(Stored data entries)
□ □ □ □ □ □ □
(** * Master-Thesis data-collection scripts: a shallow embedding

    Two Python scripts are modelled here:
    - [fetch_core_transcripts.py]: transcript resolution with a fallback
      tier, and the merge of the resolved transcripts onto the input table;
    - [youtube_aigc_sampler.py]: keyword search, deduplication, detail
      enrichment, field reconciliation and month bucketing.

    Python values are modelled as follows.  A [str] is a [string] whose
    characters stand for code points below 256.  A table cell, or any value
    that may be [None]/[NaN], is a [cell] ([None] is the null value).
    Exceptions are explicit: fallible code returns an [outcome], and code
    with visible side effects (API calls, [print], [to_csv]) runs in the
    writer-and-error monad [M].  The progress bars of [tqdm] are left out. *)

From Stdlib Require Import Ascii String.
From stdpp Require Import base tactics option list sets strings pretty.

Open Scope string_scope.
Open Scope nat_scope.
Open Scope list_scope.
Open Scope stdpp_scope.

(** ** Python runtime: values, exceptions, effects *)

Module Py.

(** [None] or [NaN] is [None]; a string [s] is [Some s]. *)
Definition cell : Type := option string.

(** Instances of [Exception].  The first three are the classes imported
    from [youtube_transcript_api]; [OtherException] stands for an instance of
    any other class. *)
Inductive exn : Type :=
  | TranscriptsDisabled
  | NoTranscriptFound
  | VideoUnavailable
  | ValueError (msg : string)
  | KeyError (key : string)
  | MergeError
  | OtherException (name : string).

Inductive outcome (A : Type) : Type :=
  | Return (a : A)
  | Raise (e : exn).
Arguments Return {A} a.
Arguments Raise {A} e.

(** A table as pandas holds it: column labels, and the rows in index
    order, each row listing its cells in column order. *)
Record DataFrame : Type := mkDataFrame {
  columns : list string;
  rows : list (list cell)
}.

(** A computation that leaves events of type [E] behind, in order, and
    either returns or raises. *)
Definition M (E A : Type) : Type := list E * outcome A.

Section Monad.
Context {E : Type}.

Definition ret {A} (a : A) : M E A := ([], Return a).
Definition raise {A} (e : exn) : M E A := ([], Raise e).
Definition emit (ev : E) : M E unit := ([ev], Return tt).

(** A library call without a visible effect. *)
Definition lift {A} (o : outcome A) : M E A := ([], o).

Definition bind {A B} (m : M E A) (k : A -> M E B) : M E B :=
  match m with
  | (t, Return a) => let '(t', r) := k a in (t ++ t', r)
  | (t, Raise e) => (t, Raise e)
  end.

(** [try: body / except ...: handler]; what the handler does with the
    exception decides the outcome. *)
Definition try_except {A} (body : M E A) (handler : exn -> M E A) : M E A :=
  match body with
  | (t, Return a) => (t, Return a)
  | (t, Raise e) => let '(t', r) := handler e in (t ++ t', r)
  end.

Definition events {A} (m : M E A) : list E := fst m.
Definition result {A} (m : M E A) : outcome A := snd m.
End Monad.

(** [str.isspace] on one character, for code points below 256. *)
Definition isspace (c : ascii) : bool :=
  let n := nat_of_ascii c in
  ((9 <=? n) && (n <=? 13)) || ((28 <=? n) && (n <=? 32))
  || (n =? 133) || (n =? 160).

Fixpoint lstrip (s : string) : string :=
  match s with
  | EmptyString => EmptyString
  | String c s' => if isspace c then lstrip s' else s
  end.

Fixpoint rstrip (s : string) : string :=
  match s with
  | EmptyString => EmptyString
  | String c s' =>
      match rstrip s' with
      | EmptyString => if isspace c then EmptyString else String c EmptyString
      | r => String c r
      end
  end.
(** A failed read is counted and logged, and the throttle asked. *)
Definition out_failed (e : err) : list event :=
  out_read_err e
  ++ [EIncr "read.error" 1; EErrorf "Failed to read buffer: %v\n" (Some e);
      ERetry].

(** A read succeeds and its transaction is made. *)
Definition out_read_ok (msg : types.Message) (ackFunc : AckFunc) (c : chan)
  : list event :=
  [ERead closeNowCtx; EReadRet (ReadOk msg ackFunc); EIncr "read.count" 1;
   EReset; EMake c].

(** What [outputLoop] records when the response [res] to [msg] arrives. *)
Definition send_metrics (res : response.Response) (msg : types.Message)
  : list event :=
  match response.Error res with
  | Some _ => [EIncr "send.success" 1; ETiming "latency" msg]
  | None => [EIncr "send.error" 1]
  end.

(** What [outputLoop] records about the error an [AckFunc] returns. *)
Definition ack_metrics (ackErr : error) : list event :=
  match ackErr with
  | Some ae =>
      EIncr "ack.error" 1
      :: (if bool_decide (ae = ErrTypeClosed) then []
          else [EErrorf "Failed to ack buffer message: %v\n" ackErr])
  | None => []
  end.

(** The events from the response to the end of the round. *)
Definition out_responded (msg : types.Message) (ackFunc : AckFunc) (c : chan)
    (res : response.Response) : list event :=
  ERecvRes c res :: send_metrics res msg
  ++ EAck ackFunc closeNowCtx (response.Error res)
  :: ack_metrics (ackFunc closeNowCtx (response.Error res)).

Inductive out_round : list event -> outcome ctl -> Prop :=
| out_reading : out_round [ERead closeNowCtx] Parked
| out_quiet e :
    transient e = false -> out_round (out_read_err e) (Val Return)
| out_throttled e :
    transient e = true -> out_round (out_failed e) Parked
| out_stop e :
    transient e = true ->
    out_round (out_failed e ++ [ERetryRet false]) (Val Return)
| out_retry e :
    transient e = true ->
    out_round (out_failed e ++ [ERetryRet true]) (Val Continue)
| out_offering msg ackFunc c : out_round (out_read_ok msg ackFunc c) Parked
| out_offer_abort msg ackFunc c :
    out_round (out_read_ok msg ackFunc c ++ [ECloseNow]) (Val Return)
| out_awaiting msg ackFunc c :
    out_round (out_read_ok msg ackFunc c
               ++ [ESendOut (NewTransaction msg c)]) Parked
| out_await_abort msg ackFunc c :
    out_round (out_read_ok msg ackFunc c
               ++ [ESendOut (NewTransaction msg c); ECloseNow]) (Val Return)
| out_await_closed msg ackFunc c :
    out_round (out_read_ok msg ackFunc c
               ++ [ESendOut (NewTransaction msg c); EResClosed c])
              (Val Return)
| out_acked msg ackFunc c res :
    out_round (out_read_ok msg ackFunc c
               ++ ESendOut (NewTransaction msg c)
               :: out_responded msg ackFunc c res)
              (Val Continue).

(** The deferred calls of [outputLoop]. *)
Definition out_deferred : list event :=
  [ECtxDone; EBufferClose context.Background; ECloseOut; EWGDone].

(** A round of [outputLoop] starts with the call of [Read]. *)
Definition out_start (ev : event) : bool :=
  match ev with ERead _ => true | _ => false end.

(** *** Counting *)

(** The number of events that satisfy [p]. *)
Fixpoint count (p : event -> bool) (t : list event) : nat :=
  match t with
  | [] => 0
  | ev :: t' => (if p ev then 1 else 0) + count p t'
  end.

(** The value a counter has after [t], from zero. *)
Fixpoint counter (name : string) (t : list event) : Z :=
  match t with
  | [] => 0
  | EIncr name' n :: t' =>
      (if bool_decide (name' = name) then n else 0) + counter name t'
  | _ :: t' => counter name t'
  end.

(** The failure streak of the throttle after [t], from [n]: a call of
    [Retry] extends it, a call of [Reset] clears it. *)
Fixpoint streak (n : nat) (t : list event) : nat :=
  match t with
  | [] => n
  | ERetry :: t' => streak (S n) t'
  | EReset :: t' => streak 0 t'
  | _ :: t' => streak n t'
  end.

Definition is_write_call (ev : event) : bool :=
  match ev with EWrite _ _ => true | _ => false end.
Definition is_write_ok (ev : event) : bool :=
  match ev with EWriteRet None => true | _ => false end.
Definition is_write_err (ev : event) : bool :=
  match ev with EWriteRet (Some _) => true | _ => false end.
Definition is_read_call (ev : event) : bool :=
  match ev with ERead _ => true | _ => false end.
Definition is_read_ok (ev : event) : bool :=
  match ev with EReadRet (ReadOk _ _) => true | _ => false end.
Definition is_read_transient (ev : event) : bool :=
  match ev with EReadRet (ReadErr e) => transient e | _ => false end.
Definition is_read_quiet (ev : event) : bool :=
  match ev with EReadRet (ReadErr e) => negb (transient e) | _ => false end.

Definition is_ack (ev : event) : bool :=
  match ev with EAck _ _ _ => true | _ => false end.
Definition is_wg_done (ev : event) : bool :=
  match ev with EWGDone => true | _ => false end.
Definition is_timing (ev : event) : bool :=
  match ev with ETiming _ _ => true | _ => false end.


(** *** What a loop body owes to [for_] *)

(** Every round of [body] is one of [R], leaves the wait group alone, moves
    the throttle as its events say, and takes an answer when it asks for
    another round. *)
Definition round_ok (R : list event -> outcome ctl -> Prop) (body : M ctl)
  : Prop :=
  forall w, exists t,
    trace (final body w) = trace w ++ t /\
    R t (result body w) /\
    closedWG (m (final body w)) = closedWG (m w) /\
    throttle.failures (errThrottle (m (final body w)))
    = streak (throttle.failures (errThrottle (m w))) t /\
    (result body w = Val Continue ->
     length (script (final body w)) < length (script w)).

Definition never_out (R : list event -> outcome ctl -> Prop) : Prop :=
  forall t, ~ R t OutOfFuel.

(** *** Calling [Consume] again and again *)

Fixpoint Consume_all (calls : list (option chan)) : M (list error) :=
  match calls with
  | [] => mret []
  | msgs :: rest =>
      e ← Consume msgs;
      es ← Consume_all rest;
      mret (e :: es)
  end.

End runs.
End runs.

(** ** Concrete streams and buffers *)

Module examples.
Import buffer runs.

(** Parts are numbers; a [service.Message] is a part with the mark of a
    copy. *)
#[export] Instance nat_part : types.PartT := {| types.Part := nat |}.

#[export] Instance marked_message : service.MessageT := {|
  service.Message := nat * bool;
  service.part := fst;
  service.newMessageFromPart := fun p => (p, false);
  service.Copy := fun msg => (fst msg, true)
|}.

(** A batch buffer whose reads are laid down in advance and whose writes
    are kept. *)
Record scripted : Type := {
  reads : list (service.MessageBatch * service.AckFunc * error);
  written : list service.MessageBatch
}.

#[export] Instance scripted_buffer : service.BatchBuffer scripted := {|
  service.WriteBatch := fun st _ batch =>
    Some (None, {| reads := reads st; written := written st ++ [batch] |});
  service.ReadBatch := fun st _ =>
    match reads st with
    | r :: rest => Some (r, {| reads := rest; written := written st |})
    | [] => None
    end;
  service.EndOfInput := fun st => st;
  service.Close := fun st _ => (None, st)
|}.

(** An [AckFunc] that hands back what it is given. *)
Definition echo : AckFunc := fun _ e => e.

(** A started stream with the answers [s] to come. *)
Definition started (s : list answer) : world :=
  {| m := {| typeStr := "memory"; errThrottle := throttle.New 0;
             messagesIn := Some 1; closedWG := 2 |};
     script := s; trace := []; next_chan := 100 |}.

(** A stream before [Consume]. *)
Definition fresh : world :=
  {| m := {| typeStr := "memory"; errThrottle := throttle.New 0;
             messagesIn := None; closedWG := 0 |};
     script := []; trace := []; next_chan := 100 |}.

Definition tr_a : Transaction := NewTransaction [1; 2] 7.
Definition tr_b : Transaction := NewTransaction [3] 8.

(** Upstream sends two transactions; the first write succeeds, the second
    fails; both responses are taken; upstream closes. *)
Definition two_writes : world :=
  started [ARecv tr_a; AWriteRet None; ATaken;
           ARecv tr_b; AWriteRet (Some (Opaque 1)); ATaken; AClosed].

(** One write fails, then upstream closes. *)
Definition failed_write : world :=
  started [ARecv tr_a; AWriteRet (Some (Opaque 1)); ATaken; AClosed].

(** A read fails once and is retried; the next read succeeds, downstream
    takes the transaction and reports [res]; then the buffer is closed. *)
Definition read_retry_deliver (res : response.Response) : world :=
  started [AReadRet (ReadErr (Opaque 3)); ARetry true;
           AReadRet (ReadOk [5] echo); ATaken; ARes res;
           AReadRet (ReadErr ErrTypeClosed)].

(** A read fails with an error that wraps [ErrTypeClosed]; the throttle
    stops the loop. *)
Definition wrapped_closed : err := Wrapped "buffer" ErrTypeClosed.
Definition read_wrapped_closed : world :=
  started [AReadRet (ReadErr wrapped_closed); ARetry false].

(** The same run with a delivery that fails downstream, and with one that
    succeeds. *)
Definition deliver_failed : world :=
  read_retry_deliver (response.NewError (Some (Opaque 2))).
Definition deliver_ok : world := read_retry_deliver (response.NewError None).

(** The transaction [outputLoop] makes of the message read in these runs. *)
Definition tr_out : Transaction := NewTransaction [5] 100.

(** A batch buffer whose next read fails with an error that wraps
    [ErrEndOfBuffer]. *)
Definition at_end : service.airGapBatchBuffer scripted :=
  service.newAirGapBatchBuffer
    {| reads := [([], echo, Some (Wrapped "disk" ErrEndOfBuffer))];
       written := [] |}.

End examples.


(** ** The rest of the two files *)

Module lifecycle.
Import buffer runs.

#[export] Instance Context_eq_dec : EqDecision context.Context.
Proof. solve_decision. Defined.

Section lifecycle.
Context `{types.PartT}.

(** [NewStream]: the fields of a new [Stream].  The zero value of
    [closedWG] is a wait group that nobody waits for, and [messagesIn] is
    [nil]. *)
Definition NewStream (typeStr0 : string) : Stream :=
  {| typeStr := typeStr0; errThrottle := throttle.New 0;
     messagesIn := None; closedWG := 0 |}.

(** A new stream in its surroundings, with nothing done yet. *)
Definition new_world (typeStr0 : string) : world :=
  {| m := NewStream typeStr0; script := []; trace := []; next_chan := 0 |}.

(** [m.closedWG.Wait()]: returns when the counter is zero and waits
    otherwise. *)
Definition closedWG_Wait : M unit := fun w =>
  if bool_decide (closedWG (m w) = 0%Z) then (Val tt, w) else (Parked, w).

(** The third goroutine of [Consume]: it waits for the two loops and then
    calls [m.shutSig.ShutdownComplete()]; it returns exactly when it has made
    that call. *)
Definition waiter : M unit := closedWG_Wait.

(** Whether a goroutine has returned. *)
Definition returned {A : Type} (o : outcome A) : bool :=
  match o with Val _ => true | _ => false end.

(** A goroutine run against the answers [s] that are meant for it. *)
Definition against {A : Type} (s : list answer) (c : M A) : M A :=
  fun w => c (set_script s w).

(** The stream after [Consume msgs], after [inputLoop] has run against
    [s_in] and [outputLoop] against [s_out]. *)
Definition after_loops (msgs : chan) (s_in s_out : list answer) (w : world)
  : world :=
  final (against s_out outputLoop)
    (final (against s_in inputLoop) (final (Consume (Some msgs)) w)).
Lemma wrap32_nonneg x : 0 <= wrap32 x.
Proof. unfold wrap32. apply Z.mod_pos_bound. lia. Qed.

Lemma advance_restart_index_frame fuel r :
  _block (advance_restart_index fuel r) = _block r /\
  restarts_ (advance_restart_index fuel r) = restarts_ r /\
  _num_restarts (advance_restart_index fuel r) = _num_restarts r /\
  _current_offset (advance_restart_index fuel r) = _current_offset r /\
  _current_key (advance_restart_index fuel r) = _current_key r /\
  _value_view (advance_restart_index fuel r) = _value_view r /\
  _eof (advance_restart_index fuel r) = _eof r.
Proof.
  revert r. induction fuel as [|f IH]; intros r; simpl; [repeat split|].
  match goal with |- context [if ?c then _ else _] => destruct c end;
    [|repeat split].
  match goal with |- context [advance_restart_index f ?r0] =>
    specialize (IH r0) end.
  simpl in IH. exact IH.
Qed.

Lemma parse_next_key_entry b r prev e es :
  restart_offset b < 2 ^ 32 ->
  on_block b r ->
  layout b (next_entry_offset r) prev (e :: es) ->
  e_shared e <= Z.of_nat (length (_current_key r)) ->
  firstn (Z.to_nat (e_shared e)) (_current_key r)
    = firstn (Z.to_nat (e_shared e)) prev ->
  exists r', parse_next_key r = (true, r') /\ on_block b r' /\
    _current_key r' = e_key e /\ _value_view r' = e_value_view e /\
    _current_offset r' = e_off e /\ _eof r' = _eof r /\
    next_entry_offset r' = e_next e.
Proof.
  intros Hsz (Hb & Hr & Hn) Hl Hlen Hpre.
  simpl in Hl. destruct Hl as (Ho & Hlt & Hd & Hsh & Hk & Hnx & Hl).
  pose proof (decode_entry_bound _ _ _ _ _ _ _ Hd) as Hbound.
  unfold parse_next_key. simpl.
  rewrite Hr, Hb. rewrite geb_false by lia. rewrite Hd.
  rewrite (proj2 (Z.ltb_ge _ _)) by lia.
  eexists. split; [reflexivity|].
  match goal with |- context [advance_restart_index ?f ?r0] =>
    destruct (advance_restart_index_frame f r0) as (F1 & F2 & F3 & F4 & F5 & F6 & F7);
    set (r' := advance_restart_index f r0) in * end.
  unfold on_block. unfold next_entry_offset at 1.
  rewrite F1, F2, F3, F4, F5, F6, F7. simpl.
  repeat split; auto.
  - rewrite Hk, Hpre. reflexivity.
  - pose proof (wrap32_nonneg (fst (_value_view r) + snd (_value_view r))).
    unfold next_entry_offset in *. unfold e_next in *.
    apply wrap32_small. lia.
Qed.

Lemma parse_next_key_end b r :
  on_block b r -> next_entry_offset r = restart_offset b ->
  exists r', parse_next_key r = (false, r') /\ on_block b r' /\
    _current_offset r' = restart_offset b /\ _eof r' = _eof r.
Proof.
  intros (Hb & Hr & Hn) Hnx. unfold parse_next_key. simpl.
  rewrite Hr, Hnx. rewrite geb_true by lia.
  eexists. split; [reflexivity|]. unfold on_block. simpl.
  repeat split; auto.
Qed.

(** ** The linear search of [seek] *)

Lemma seek_scan_layout b target es :
  restart_offset b < 2 ^ 32 ->
  forall fuel r prev,
  on_block b r ->
  layout b (next_entry_offset r) prev es ->
  match es with
  | e :: _ =>
      e_shared e <= Z.of_nat (length (_current_key r)) /\
      firstn (Z.to_nat (e_shared e)) (_current_key r)
        = firstn (Z.to_nat (e_shared e)) prev
  | [] => True
  end ->
  (length es < fuel)%nat ->
  exists r', seek_scan fuel target r = Some r' /\ on_block b r' /\
    _eof r' = _eof r /\
    match first_ge target es with
    | Some e =>
        _current_key r' = e_key e /\ _value_view r' = e_value_view e /\
        _current_offset r' = e_off e /\ e_off e < restart_offset b
    | None => _current_offset r' = restart_offset b
    end.
Proof.
  intros Hsz. induction es as [|e es IH]; intros fuel r prev Hon Hl Hready Hfuel.
  - destruct fuel as [|f]; [simpl in Hfuel; lia|].
    simpl in Hl. destruct (parse_next_key_end b r Hon Hl) as (r' & Hp & Hon' & Hco & He).
    exists r'. simpl. rewrite Hp. simpl. repeat split; auto; apply Hon'.
  - destruct fuel as [|f]; [simpl in Hfuel; lia|].
    destruct Hready as [Hlen Hpre].
    destruct (parse_next_key_entry b r prev e es Hsz Hon Hl Hlen Hpre)
      as (r' & Hp & Hon' & Hk & Hv & Hco & He & Hnx).
    simpl seek_scan. rewrite Hp. simpl negb. cbv iota.
    unfold first_ge. simpl List.find. rewrite Hk.
    destruct (compare (e_key e) target >=? 0) eqn:Hc.
    + exists r'. repeat split; auto; try apply Hon'.
      simpl in Hl. lia.
    + simpl in Hl. destruct Hl as (_ & _ & _ & _ & _ & _ & Hl').
      rewrite <- Hnx in Hl'.
      destruct (IH f r' (e_key e) Hon' Hl') as (r'' & Hs & Hon'' & He'' & Hres).
      * destruct es as [|e2 es']; [exact I|].
        simpl in Hl'. rewrite Hk. split; [apply Hl'|reflexivity].
      * simpl in Hfuel. lia.
      * exists r''. repeat split; auto; try apply Hon''. congruence.
Qed.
□ □ □ □ □ □ □
- _WHAT YOU HAVE TO DO_
Wherever the word "then" occurs in the data, copy that whole line.

- _RESULT BELOW_
  | String c s' => if isspace c then lstrip s' else s
      | EmptyString => if isspace c then EmptyString else String c EmptyString
      :: (if bool_decide (ae = ErrTypeClosed) then []
  | ev :: t' => (if p ev then 1 else 0) + count p t'
      (if bool_decide (name' = name) then n else 0) + counter name t'
(** One write fails, then upstream closes. *)
    takes the transaction and reports [res]; then the buffer is closed. *)
  if bool_decide (closedWG (m w) = 0%Z) then (Val tt, w) else (Parked, w).
(** The third goroutine of [Consume]: it waits for the two loops and then
  match goal with |- context [if ?c then _ else _] => destruct c end;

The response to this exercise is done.